(* ===== verification/Agree.v ===== *)
(** * Contexts that agree

    Two contexts agree when they differ at most in what a load rebuilds in its own
    order or forgets: the entry indexes, the order of the reverse index's lists,
    the dice floor, the arena slack and the watermark.  Every operation of the log takes agreeing
    contexts to agreeing contexts with the same answer. *)

From S2P Require Export WalReplay.

Local Open Scope N_scope.

Record agree (c c' : Context) : Prop := {
  ag_arena : arena c = arena c'; ag_concepts : concepts c = concepts c'; ag_labels : labels c = labels c';
  ag_sources : sources c = sources c'; ag_edges : edges c = edges c'; ag_attributions : attributions c = attributions c';
  ag_concept_aliases : concept_aliases c = concept_aliases c'; ag_label_aliases : label_aliases c = label_aliases c';
  ag_locators : attribution_locators c = attribution_locators c';
  ag_concept_ids : concept_ids c = concept_ids c'; ag_label_ids : label_ids c = label_ids c';
  ag_source_ids : source_ids c = source_ids c'; ag_concept_alias_index : concept_alias_index c = concept_alias_index c';
  ag_label_alias_index : label_alias_index c = label_alias_index c';
  ag_label_name_index : label_name_index c = label_name_index c'; ag_edge_ids : edge_ids c = edge_ids c';
  ag_attribution_ids : attribution_ids c = attribution_ids c';
  ag_dead_edges : dead_edges c = dead_edges c'; ag_dead_attributions : dead_attributions c = dead_attributions c'
}.

#[export] Instance agree_equivalence : Equivalence agree.
Proof.
  split.
  - by intros c.
  - intros c c' []. by split.
  - intros c c' c'' [] []. split; congruence.
Qed.

(** Two runs that both return agree. *)
Definition both {A} (R : A -> A -> Prop) (m m' : option A) : Prop :=
  match m, m' with Some x, Some x' => R x x' | _, _ => True end.

Lemma both_bind {A B} (R : A -> A -> Prop) (S : B -> B -> Prop) (k k' : A -> option B) m m' :
  both R m m' -> (forall x x', R x x' -> both S (k x) (k' x')) -> both S (m ≫= k) (m' ≫= k').
Proof. destruct m, m'; simpl; auto. intros _ _. destruct (k _); done. Qed.

Lemma both_same {A B} (S : B -> B -> Prop) (k k' : A -> option B) m :
  (forall x, both S (k x) (k' x)) -> both S (m ≫= k) (m ≫= k').
Proof. intros Hk. destruct m; simpl; auto. Qed.

Lemma both_any {A B} (S : B -> B -> Prop) (k k' : A -> option B) m m' :
  (forall x x', both S (k x) (k' x')) -> both S (m ≫= k) (m' ≫= k').
Proof. intros Hk. by apply (both_bind (fun _ _ => True)); [destruct m, m' | auto]. Qed.

Lemma both_returns {A} (R : A -> A -> Prop) m m' x x' : both R m m' -> m = Some x -> m' = Some x' -> R x x'.
Proof. by intros Hb -> ->. Qed.

(** The same answer, agreeing contexts. *)
Definition same_step {A} (p p' : A * Context) : Prop := p.1 = p'.1 /\ agree p.2 p'.2.

(** Splits agreeing contexts into shared fields. *)
Ltac share Hag :=
  match type of Hag with agree ?c ?c' =>
    destruct Hag; destruct c, c'; cbn in *; subst
  end.
Ltac shared := split; [done | by split].

Section agree.
Context `{UnicodeTables}.

Lemma agree_concept_name c c' : agree c c' -> concept_name c = concept_name c'.
Proof using. intros Hag. share Hag. reflexivity. Qed.
Lemma agree_label_name c c' : agree c c' -> label_name c = label_name c'.
Proof using. intros Hag. share Hag. reflexivity. Qed.

Lemma agree_facts c c' : agree c c' -> facts c = facts c'.
Proof using. intros Hag. share Hag. reflexivity. Qed.

Lemma intern_concept_same n c c' : agree c c' -> both same_step (intern_concept n c) (intern_concept n c').
Proof using.
  intros Hag. share Hag. unfold intern_concept. cbn -[claim_id intern_name ei_push].
  destruct (_ !! n); [shared|]. apply both_same. intros id. apply both_same. intros [a [o l]].
  apply both_any. intros. shared.
Qed.

Lemma intern_label_same n c c' : agree c c' -> both same_step (intern_label n c) (intern_label n c').
Proof using.
  intros Hag. share Hag. unfold intern_label. cbn -[claim_id intern_name ei_push].
  destruct (_ !! n); [shared|]. apply both_same. intros id. apply both_same. intros [a [o l]].
  apply both_any. intros. shared.
Qed.

Lemma intern_source_opt_same s c c' : agree c c' -> both same_step (intern_source_opt s c) (intern_source_opt s c').
Proof using.
  intros Hag. destruct s as [n|]; [|by split]. cbn [intern_source_opt]. share Hag. unfold intern_source. cbn -[claim_id intern_name].
  destruct (_ !! n); [shared|]. rewrite !option_bind_assoc. apply both_same. intros id. cbn -[intern_name].
  rewrite !option_bind_assoc. apply both_same. intros [a [o l]]. shared.
Qed.

Lemma upsert_edge_same k w c c' : agree c c' -> both same_step (upsert_edge k w c) (upsert_edge k w c').
Proof using.
  intros Hag. share Hag. unfold upsert_edge, accumulate_edge, push_edge. cbn -[claim_id append_edge tget tupd set_totals].
  destruct (_ !! k).
  - rewrite !option_bind_assoc. apply both_same. intros e. cbn -[tget tupd set_totals]. rewrite !option_bind_assoc.
    apply both_same. intros es. shared.
  - repeat (apply both_same; intros [? ?] || intros ?). shared.
Qed.

Lemma attribute_same e s w p c c' : agree c c' -> both agree (attribute e s w p c) (attribute e s w p c').
Proof using.
  intros Hag. share Hag. unfold attribute, push_attribution. cbn -[claim_id tget tupd set_t_totals].
  destruct (_ !! (e, s)); repeat (apply both_same; intros ?); by split.
Qed.

Lemma ensure_room_same s l o src c c' : agree c c' -> ensure_room s l o src c = ensure_room s l o src c'.
Proof using. intros Hag. share Hag. reflexivity. Qed.

Lemma upsert_same s l o w src p c c' : agree c c' -> both same_step (upsert s l o w src p c) (upsert s l o w src p c').
Proof using.
  intros Hag. unfold upsert. destruct (negb (f64_finite w)); [done|]. rewrite (ensure_room_same _ _ _ _ c c' Hag).
  destruct (ensure_room s l o src c') as [_|e]; [|by split].
  eapply both_bind; [by apply intern_concept_same|]. intros [sid c1] [sid' c1'] [Hs H1]. cbn [fst snd] in Hs, H1. subst sid'.
  eapply both_bind; [by apply intern_concept_same|]. intros [oid c2] [oid' c2'] [Hs H2]. cbn [fst snd] in Hs, H2. subst oid'.
  eapply both_bind; [by apply intern_label_same|]. intros [lid c3] [lid' c3'] [Hs H3]. cbn [fst snd] in Hs, H3. subst lid'.
  eapply both_bind; [by apply intern_source_opt_same|]. intros [srcid c4] [srcid' c4'] [Hs H4]. cbn [fst snd] in Hs, H4. subst srcid'.
  eapply both_bind; [by apply upsert_edge_same|]. intros [e c5] [e' c5'] [Hs H5]. cbn [fst snd] in Hs, H5. subst e'.
  apply (both_bind agree); [destruct srcid; [by apply attribute_same | done]|]. intros c6 c6' H6. by split.
Qed.

(** ** Aliases *)

Definition ns_same (h h' : AliasNamespace) : Prop :=
  an_aliases h = an_aliases h' /\ an_ids h = an_ids h' /\ an_alias_index h = an_alias_index h'.

Lemma add_alias_same a h h' alias canonical full : ns_same h h' ->
  both (fun p p' => p.1 = p'.1 /\ p.2.1 = p'.2.1 /\ ns_same p.2.2 p'.2.2)
    (add_alias a h alias canonical full) (add_alias a h' alias canonical full).
Proof using.
  intros (E1 & E2 & E3). unfold add_alias. rewrite E1, E2, E3. destruct (an_ids h' !! canonical); [|done].
  destruct (an_ids h' !! alias); [by destruct (_ =? _)|]. destruct (negb _); [done|]. destruct (negb _); [done|].
  apply both_same. intros [a' [o l]]. apply both_any. intros. done.
Qed.

Definition space_agrees (S : AliasSpace) : Prop := forall c c', agree c c' ->
  ns_same (as_handle c) (as_handle c') /\ as_records c = as_records c' /\ as_name c = as_name c' /\
  forall a h h' k k', ns_same h h' -> agree (as_put a h k c) (as_put a h' k' c').

Lemma concept_space_agrees : space_agrees concept_space.
Proof using.
  intros c c' Hag. split; [by destruct Hag|]. split; [cbn; by rewrite (ag_concepts _ _ Hag)|].
  split; [by apply agree_concept_name|]. intros a h h' k k' (? & ? & ?). destruct Hag. by split.
Qed.

Lemma label_space_agrees : space_agrees label_space.
Proof using.
  intros c c' Hag. split; [by destruct Hag|]. split; [cbn; by rewrite (ag_labels _ _ Hag)|].
  split; [by apply agree_label_name|]. intros a h h' k k' (? & ? & ?). destruct Hag. by split.
Qed.

Lemma add_space_alias_same S alias canonical c c' : space_agrees S -> agree c c' ->
  both same_step (add_space_alias S alias canonical c) (add_space_alias S alias canonical c').
Proof using.
  intros HS Hag. destruct (HS c c' Hag) as (Hh & _ & _ & Hput). unfold add_space_alias. rewrite (ag_arena _ _ Hag).
  eapply both_bind; [by apply add_alias_same|]. intros [r [a h]] [r' [a' h']] (E1 & E2 & E3). cbn in E1, E2, E3. subst.
  split; [done | by apply Hput].
Qed.

Lemma remove_space_alias_same S alias c c' : space_agrees S -> agree c c' ->
  both same_step (remove_space_alias S alias c) (remove_space_alias S alias c').
Proof using.
  intros HS Hag. destruct (HS c c' Hag) as ((E1 & E2 & E3) & Er & _ & Hput). unfold remove_space_alias.
  rewrite E1, E2, E3, Er, (ag_arena _ _ Hag). apply both_same. intros [position|]; [|by split].
  apply both_same. intros record. apply both_same. intros index.
  set (h := {| an_aliases := _; an_index := index; an_ids := _; an_alias_index := _ |}).
  assert (Hag' : agree (as_put (arena c') h (arena_slack c + a_name_len record) c)
    (as_put (arena c') h (arena_slack c' + a_name_len record) c')) by (by apply Hput).
  destruct (HS _ _ Hag') as (_ & _ & En & _). rewrite En. apply both_same. intros canonical. by split.
Qed.

(** ** Retractions *)

Lemma retract_edge_same s e c c' : agree c c' -> both same_step (retract_edge s e c) (retract_edge s e c').
Proof using.
  intros Hag. share Hag. unfold retract_edge. cbn -[tget tupd find_claim set_totals].
  apply both_same. intros edge. apply both_same. intros [[[[previous cursor] sum] count]|]; [|shared].
  repeat (apply both_same; intros ?). shared.
Qed.

Lemma retract_edges_same s es : forall n c c', agree c c' -> both same_step (retract_edges s es n c) (retract_edges s es n c').
Proof using.
  induction es as [|e es IH]; intros n c c' Hag; [by split|]. cbn [retract_edges].
  eapply both_bind; [by apply retract_edge_same|]. intros [hit d] [hit' d'] [Hh Hd]. cbn in Hh, Hd. subst. by apply IH.
Qed.

(** The reverse index of a well-formed context, sorted, is a function of its claims. *)
Lemma sorted_source_edges c c' s : wf c -> wf c' -> attribution_ids c = attribution_ids c' ->
  merge_sort N.le (default [] (source_edges c !! s)) = merge_sort N.le (default [] (source_edges c' !! s)).
Proof using.
  intros W W' E. destruct (wf_reverse _ W) as [H1 H2], (wf_reverse _ W') as [H1' H2'].
  assert (Hnd : forall d, source_edges_wf (source_edges d) (attribution_ids d) -> NoDup (default [] (source_edges d !! s))).
  { intros d [Hd _]. destruct (source_edges d !! s) as [l|] eqn:El; [by destruct (Hd s l El) | constructor]. }
  apply sorted_unique; [apply sort_ids_sorted, Hnd; by split | apply sort_ids_sorted, Hnd; by split|].
  intros e. change (e ∈ sort_ids (default [] (source_edges c !! s)) <-> e ∈ sort_ids (default [] (source_edges c' !! s))).
  by rewrite !elem_of_sort_ids, H2, H2', E.
Qed.

Lemma retract_source_same s c c' : wf c -> wf c' -> agree c c' -> both same_step (retract_source s c) (retract_source s c').
Proof using.
  intros W W' Hag. unfold retract_source. rewrite (ag_source_ids _ _ Hag). destruct (source_ids c' !! s) as [id|]; [|by split].
  rewrite (sorted_source_edges c c' id W W' (ag_attribution_ids _ _ Hag)).
  eapply both_bind; [apply (retract_edges_same id _ 0 (set_source_edges (delete id (source_edges c)) c)
    (set_source_edges (delete id (source_edges c')) c')); by destruct Hag|].
  intros [n d] [n' d'] [Hn Hd]. cbn in Hn, Hd. subst. split; [done|]. destruct Hd. split; cbn; congruence.
Qed.

Lemma unlink_all_same rows e fuel : forall cursor ids se se' n,
  both (fun p p' => p.1.1 = p'.1.1 /\ p.2 = p'.2) (unlink_all fuel rows e cursor ids se n) (unlink_all fuel rows e cursor ids se' n).
Proof using.
  induction fuel as [|fuel IH]; intros cursor ids se se' n; cbn [unlink_all]; destruct (cursor =? NIL); try done.
  apply both_same. intros record. apply IH.
Qed.

Lemma retract_association_same s l o c c' : agree c c' ->
  both same_step (retract_association s l o c) (retract_association s l o c').
Proof using.
  intros Hag. unfold retract_association.
  assert (He : existing_edge s l o c = existing_edge s l o c') by (share Hag; reflexivity). rewrite He.
  destruct (existing_edge s l o c') as [e|]; [|by split]. rewrite (ag_edges _ _ Hag), (ag_attributions _ _ Hag), (ag_attribution_ids _ _ Hag).
  apply both_same. intros edge. destruct (e_count edge =? 0); [by split|].
  eapply both_bind; [apply unlink_all_same|]. intros [[ids se] n] [[ids' se'] n'] [E1 E2]. cbn in E1, E2. subst.
  apply both_same. intros es. split; [done|]. destruct Hag. split; cbn; congruence.
Qed.

(** ** The interpreter *)

Lemma apply_op_same op c c' : wf c -> wf c' -> agree c c' -> both same_step (apply_op op c) (apply_op op c').
Proof using.
  intros W W' Hag.
  assert (Hwrap : forall A B (f : A -> B) m m', both (fun p p' => p.1 = p'.1 /\ agree p.2 p'.2) m m' ->
    both same_step ('(r, d) ← m; Some (f r, d)) ('(r, d) ← m'; Some (f r, d))).
  { intros A B f m m' Hm. eapply both_bind; [exact Hm|]. intros [r d] [r' d'] [E1 E2]. cbn in E1, E2. subst. by split. }
  destruct op as [op|alias canonical|alias canonical|alias|alias|source|s l o]; cbn [apply_op]; apply Hwrap.
  - destruct (ao_source op); apply upsert_same; done.
  - by apply add_space_alias_same; [apply concept_space_agrees|].
  - by apply add_space_alias_same; [apply label_space_agrees|].
  - by apply remove_space_alias_same; [apply concept_space_agrees|].
  - by apply remove_space_alias_same; [apply label_space_agrees|].
  - by apply retract_source_same.
  - by apply retract_association_same.
Qed.
End agree.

### Aim of the task
Starting with the first line of the entries and ending with the line that has "ag_concept_aliases : concept_aliases", copy each line exactly and add nothing.

### Answer for the task
(* ===== verification/Agree.v ===== *)
(** * Contexts that agree

    Two contexts agree when they differ at most in what a load rebuilds in its own
    order or forgets: the entry indexes, the order of the reverse index's lists,
    the dice floor, the arena slack and the watermark.  Every operation of the log takes agreeing
    contexts to agreeing contexts with the same answer. *)

From S2P Require Export WalReplay.

Local Open Scope N_scope.

Record agree (c c' : Context) : Prop := {
  ag_arena : arena c = arena c'; ag_concepts : concepts c = concepts c'; ag_labels : labels c = labels c';
  ag_sources : sources c = sources c'; ag_edges : edges c = edges c'; ag_attributions : attributions c = attributions c';
  ag_concept_aliases : concept_aliases c = concept_aliases c'; ag_label_aliases : label_aliases c = label_aliases c';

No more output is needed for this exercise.